Collected data
Lemma opt_rstat (b : bool) ind (t : Sys) :
  ∃ t', (if b then rstat ind else mret ()) t = (Ret (), t') ∧ estep (λ v, v) t t'.
Proof.
  destruct b; [eexists; split; [apply rstat_run|apply rstat_step]|exists t; split; [done|apply estep_id]].
Qed.

(** ** Lists of commands *)

Lemma Exec_run l (c : Rw11Cpu S) cs m d :
  link_ok (link c) → list_ok l →
  bus_run (srv_mem (link c)) false (fList l) (srv_mem (link c)) (dev (link c)) = (cs, m, d) →
  ∃ l' c', Exec_ l c = (Ret l', c') ∧ Forall2 answered cs (fList l') ∧ ran c c' m d.
Proof.
  intros H1 H2 H4. pose proof (exec_throw_law l (link c) H1 H2) as H'. rewrite H4 in H'.
  destruct H' as (l' & s' & He & Ha & _ & Hm & Hd & Hs).
  exists l', (c <| link := s' |>). unfold Exec_, zoom. rewrite He. split_and!; [done|done|].
  by exists s'.
Qed.
Lemma exec_list_run l (t : Sys) cs m d :
  link_ok (sy_link t) → list_ok l →
  bus_run (srv_mem (sy_link t)) false (fList l) (srv_mem (sy_link t)) (dev (sy_link t)) = (cs, m, d) →
  ∃ l' t', exec_list l t = (Ret l', t') ∧ Forall2 answered cs (fList l') ∧
    estep (λ v, v <| v_port := port d |> <| v_mem := m |>) t t'.
Proof.
  intros H1 H2 H4.
  destruct (Exec_run l (sy_cpu t) cs m d H1 H2 H4) as (l' & c' & He & Ha & s' & -> & Hm & Hd & Hs).
  exists l', (t <| sy_cpu := sy_cpu t <| link := s' |> |>). unfold exec_list, zoom. rewrite He.
  split_and!; [done|done|]. split; [|split_and!; [done|by exists s'|exact (units_refl t)]].
  split_and!; [|by exists s'|done]. unfold view, cport, sy_link. simpl. by rewrite Hd, Hm.
Qed.

(** Commands that only write the registers [ws] of other devices. *)
Definition quiet (ws : list (Z * Z)) (cs : list RlinkCommand) : Prop := ∀ (m0 m : Mem) (d : D), ∃ cs' d',
  bus_run m0 false cs m d = (cs', m, d') ∧ port d' = logged ws (port d).

(** Commands with a block between the register writes and the extension. *)
Definition chunk_cmds (base : Z) (w : bool) (addr mode buf : Z) (n : nat) : list RlinkCommand :=
  [wreg (u16 (base + kCPAL)) (al_of addr); wreg (u16 (base + kCPAH)) (ah_of addr mode);
   (if w then wblk_ext else rblk_ext) (u16 (base + kCPMEMI)) buf n].
Lemma chunk_list_run r n (t : Sys) :
  0 < n <= 65535 → n <= srv_blkmax (sy_link t) →
  chunk_list r n t = (Ret (O, mkCommandList (chunk_cmds (fBase (sy_cpu t)) (fIsWMem r) (fAddr r) (fMode r)
                                              (fpBlock r) (Z.to_nat n)) (-1)), t).
Proof.
  intros Hn Hmax. unfold chunk_list, new_clist. fold (sy_link t) in Hmax.
  assert (Hloop : ∀ add l, blocks_loop add (Z.to_nat n) (srv_blkmax (link (sy_cpu t))) (fpBlock r) n l =
    (add (fpBlock r) (Z.to_nat n) ;; mret ()) l).
  { intros add l. destruct (Z.to_nat n) as [|k] eqn:E; [lia|]. cbn [blocks_loop].
    rewrite (proj2 (Z.leb_gt n 0)) by lia. unfold sy_link in Hmax.
    rewrite (proj2 (Z.ltb_ge _ n)) by lia. rewrite E. unfold mbind, M_bind.
    destruct (add (fpBlock r) (Datatypes.S k) l) as [[x|e|] l']; [|done|done].
    rewrite Z.sub_diag. by destruct k. }
  destruct (fIsWMem r) eqn:Ew; [unfold AddWMem|unfold AddRMem]; unfold AddMem, throw_if;
    rewrite (proj2 (Z.ltb_ge _ n)) by exact Hmax; cbn [andb]; autorewrite with run;
    unfold AddLalh; autorewrite with run;
    rewrite (bind_Ret _ _ _ _ _ (AddWreg_run _ _ _)); autorewrite with run;
    rewrite (bind_Ret _ _ _ _ _ (AddWreg_run _ _ _)); autorewrite with run;
    unfold mbind at 1, M_bind at 1; rewrite Hloop.
  - unfold mbind at 1, M_bind at 1. by rewrite AddWblk_ext_run by lia.
  - unfold mbind at 1, M_bind at 1. by rewrite AddRblk_ext_run by lia.
Qed.

(** *** The effect of a chunk *)

Definition addressed (addr mode : Z) (p : CpPort) : CpPort :=
  p <| cp_addr := addr |> <| cp_22bit := Z.testbit mode 6 |> <| cp_ubmap := Z.testbit mode 7 |>.
(** Of [n] words from [addr] on, [k] can be moved: all, or those in the memory. *)
Definition chunk_ok (addr mode : Z) (n k : nat) (p : CpPort) : Prop :=
  0 <= addr < 2 ^ 22 ∧ addr mod 2 = 0 ∧ 0 < Z.of_nat n <= 65535 ∧ idle p ∧
  (k = n ∧ fits (addressed addr mode p) n ∨ (k < n)%nat ∧ cut_at (addressed addr mode p) k).
(** The port behind a chunk with the words [bws]; the registers [ws] of other
    devices are written when the chunk is complete. *)
Record chunk_out (w : bool) (addr : Z) (bws : list Z) (n k : nat) (ws : list (Z * Z)) (p p' : CpPort) : Prop := {
  co_mem : cp_mem p' = if w then mput addr (take k bws) (cp_mem p) else cp_mem p;
  co_size : cp_size p' = cp_size p;
  co_log : cp_log p' = cp_log p ++ (if (k =? n)%nat then ws else []);
  co_idle : k = n → idle p' }.
(** The memory of the caller. *)
Definition chunk_mem (w : bool) (addr buf : Z) (n k : nat) (p : CpPort) (m m' : Mem) : Prop :=
  if w then m' = m
  else ∃ fill, length fill = (n - k)%nat ∧ m' = mem_put buf (mwords (cp_mem p) addr k ++ fill) m.
(** Nothing of an extension is executed behind a block that was cut short. *)
Definition aborts (cs : list RlinkCommand) : Prop := ∀ (m0 m : Mem) (d : D), ∃ cs', bus_run m0 true cs m d = (cs', m, d).

Lemma chunk_read addr mode n k (d2 : D) p : port d2 = addressed addr mode p → chunk_ok addr mode n k p →
  ∃ st d3, bus_rblk (u16 (cp_base + kCPMEMI)) n 0 d2 = ((mwords (cp_mem p) addr k, st), d3) ∧
    failed p (port d3) ∧ (k = n → idle (port d3)).
Proof.
  intros Hp2 (_ & _ & Hn & Hi & [[-> Hf]|[Hk Hc]]); rewrite <- Hp2 in *.
  - destruct (rblk_fits n d2 0 Hf eq_refl) as (st & d3 & H3 & _ & [->|Hp3]); [simpl in Hn; lia|].
    exists st, d3. by rewrite H3, Hp3, Hp2.
  - destruct (rblk_cut k n d2 0 Hk Hc) as (st & d3 & H3 & Hf). exists st, d3.
    rewrite H3. rewrite Hp2 in *. split_and!; [done|done|lia].
Qed.
Lemma chunk_write addr mode n k bws (d2 : D) p : port d2 = addressed addr mode p → chunk_ok addr mode n k p →
  length bws = n → Forall is_u16 bws →
  ∃ st d3, bus_wblk (u16 (cp_base + kCPMEMI)) bws 0 d2 = ((k, st), d3) ∧
    failed (p <| cp_mem ::= mput addr (take k bws) |>) (port d3) ∧ (k = n → idle (port d3)).
Proof.
  intros Hp2 (_ & _ & Hn & Hi & Hc) Hlen Hw. assert (Hi2 : idle (port d2)) by (by rewrite Hp2).
  destruct Hc as [[-> Hf]|[Hk Hc]]; rewrite <- Hp2 in *.
  - rewrite <- Hlen in Hf. destruct (wblk_fits bws d2 0 Hf Hi2 Hw eq_refl) as (st & d3 & H3 & _ & [[-> _]|Hp3]); [simpl in Hlen; lia|].
    exists st, d3. by rewrite H3, Hp3, Hp2, Hlen, take_ge by lia.
  - rewrite <- Hlen in Hk. destruct (wblk_cut k bws d2 0 Hk Hc Hi2 Hw) as (st & d3 & H3 & Hf). exists st, d3.
    rewrite H3. rewrite Hp2 in *. split_and!; [done|done|lia].
Qed.

Lemma chunk_bus w addr mode buf n k ws extra m (d : D) :
  chunk_ok addr mode n k (port d) → quiet ws extra → aborts extra →
  ∃ c1 c2 c3 cs m' d1 d', bus_run m false (chunk_cmds cp_base w addr mode buf n ++ extra) m d = (c1 :: c2 :: c3 :: cs, m', d') ∧
    fBlockDone c3 = k ∧ chunk_out w addr (mem_get m buf n) n k ws (port d) (port d') ∧
    chunk_mem w addr buf n k (port d) m m' ∧ bus_run m (negb (k =? n)%nat) extra m' d1 = (cs, m', d').
Proof.
  intros Hok Hq Hab. pose proof Hok as (Ha & He & Hn & Hi & Hc). unfold chunk_cmds. cbn [app].
  destruct (write_lalh addr mode d Ha He) as (st1 & d1 & st2 & d2 & H1 & Hs1 & H2 & Hs2 & Hp2).
  change (port d2 = addressed addr mode (port d)) in Hp2.
  rewrite bus_wreg, H1, bus_wreg, H2.
  assert (Hext : ∀ m' (d3 : D), ∃ cs d', bus_run m (negb (k =? n)%nat) extra m' d3 = (cs, m', d') ∧
    port d' = if (k =? n)%nat then logged ws (port d3) else port d3).
  { intros m' d3. destruct (k =? n)%nat; [by apply Hq|]. destruct (Hab m m' d3) as (cs & Hcs). by exists cs, d3. }
  assert (Hout : ∀ bws (d3 d' : D), failed (port d <| cp_mem ::= (if w then mput addr (take k bws) else λ m, m) |>) (port d3) →
      (k = n → idle (port d3)) → port d' = (if (k =? n)%nat then logged ws (port d3) else port d3) →
      chunk_out w addr bws n k ws (port d) (port d')).
  { intros bws d3 d' (F1 & F2 & F3) Hid ->. split.
    - transitivity (cp_mem (port d3)); [by destruct (k =? n)%nat|]. rewrite F1. by destruct w.
    - transitivity (cp_size (port d3)); [by destruct (k =? n)%nat|]. by rewrite F2.
    - destruct (k =? n)%nat; [|by rewrite F3, app_nil_r]. change (cp_log (port d3) ++ ws = cp_log (port d) ++ ws). by rewrite F3.
    - intros E. specialize (Hid E). by destruct (k =? n)%nat. }
  destruct w.
  - destruct (chunk_write addr mode n k (mem_get m buf n) d2 (port d) Hp2 Hok) as (st3 & d3 & H3 & Hf & Hid);
      [apply length_mem_get|apply mem_get_u16|].
    destruct (Hext m d3) as (cs & d' & Hcs & Hp').
    rewrite bus_wblk_ext, H3. cbn beta iota zeta. rewrite Hcs. eexists _, _, _, cs, m, d3, d'. split; [reflexivity|].
    split; [apply Nat2Z.id|]. split; [by eapply Hout|]. by split.
  - destruct (chunk_read addr mode n k d2 (port d) Hp2 Hok) as (st3 & d3 & H3 & Hf & Hid).
    rewrite bus_rblk_ext, H3. cbn beta iota zeta. rewrite length_mwords.
    set (m' := mem_put buf (mwords (cp_mem (port d)) addr k ++ replicate (n - k) (rb_fill d2)) m).
    destruct (Hext m' d3) as (cs & d' & Hcs & Hp'). rewrite Hcs.
    eexists _, _, _, cs, m', d3, d'. split; [reflexivity|].
    split; [apply Nat2Z.id|]. split; [by eapply Hout|]. split; [|done].
    exists (replicate (n - k) (rb_fill d2)). by rewrite length_replicate.
Qed.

*Directions*.
Working from the data above, extract solely the lines from the one containing "rewrite (proj2 (Z.leb_gt" through the one containing "Definition aborts (cs", exactly as they appear, both included.

*Solution for this exercise*.
    rewrite (proj2 (Z.leb_gt n 0)) by lia. unfold sy_link in Hmax.
    rewrite (proj2 (Z.ltb_ge _ n)) by lia. rewrite E. unfold mbind, M_bind.
    destruct (add (fpBlock r) (Datatypes.S k) l) as [[x|e|] l']; [|done|done].
    rewrite Z.sub_diag. by destruct k. }
  destruct (fIsWMem r) eqn:Ew; [unfold AddWMem|unfold AddRMem]; unfold AddMem, throw_if;
    rewrite (proj2 (Z.ltb_ge _ n)) by exact Hmax; cbn [andb]; autorewrite with run;
    unfold AddLalh; autorewrite with run;
    rewrite (bind_Ret _ _ _ _ _ (AddWreg_run _ _ _)); autorewrite with run;
    rewrite (bind_Ret _ _ _ _ _ (AddWreg_run _ _ _)); autorewrite with run;
    unfold mbind at 1, M_bind at 1; rewrite Hloop.
  - unfold mbind at 1, M_bind at 1. by rewrite AddWblk_ext_run by lia.
  - unfold mbind at 1, M_bind at 1. by rewrite AddRblk_ext_run by lia.
Qed.

(** *** The effect of a chunk *)

Definition addressed (addr mode : Z) (p : CpPort) : CpPort :=
  p <| cp_addr := addr |> <| cp_22bit := Z.testbit mode 6 |> <| cp_ubmap := Z.testbit mode 7 |>.
(** Of [n] words from [addr] on, [k] can be moved: all, or those in the memory. *)
Definition chunk_ok (addr mode : Z) (n k : nat) (p : CpPort) : Prop :=
  0 <= addr < 2 ^ 22 ∧ addr mod 2 = 0 ∧ 0 < Z.of_nat n <= 65535 ∧ idle p ∧
  (k = n ∧ fits (addressed addr mode p) n ∨ (k < n)%nat ∧ cut_at (addressed addr mode p) k).
(** The port behind a chunk with the words [bws]; the registers [ws] of other
    devices are written when the chunk is complete. *)
Record chunk_out (w : bool) (addr : Z) (bws : list Z) (n k : nat) (ws : list (Z * Z)) (p p' : CpPort) : Prop := {
  co_mem : cp_mem p' = if w then mput addr (take k bws) (cp_mem p) else cp_mem p;
  co_size : cp_size p' = cp_size p;
  co_log : cp_log p' = cp_log p ++ (if (k =? n)%nat then ws else []);
  co_idle : k = n → idle p' }.
(** The memory of the caller. *)
Definition chunk_mem (w : bool) (addr buf : Z) (n k : nat) (p : CpPort) (m m' : Mem) : Prop :=
  if w then m' = m
  else ∃ fill, length fill = (n - k)%nat ∧ m' = mem_put buf (mwords (cp_mem p) addr k ++ fill) m.
(** Nothing of an extension is executed behind a block that was cut short. *)
Definition aborts (cs : list RlinkCommand) : Prop := ∀ (m0 m : Mem) (d : D), ∃ cs', bus_run m0 true cs m d = (cs', m, d).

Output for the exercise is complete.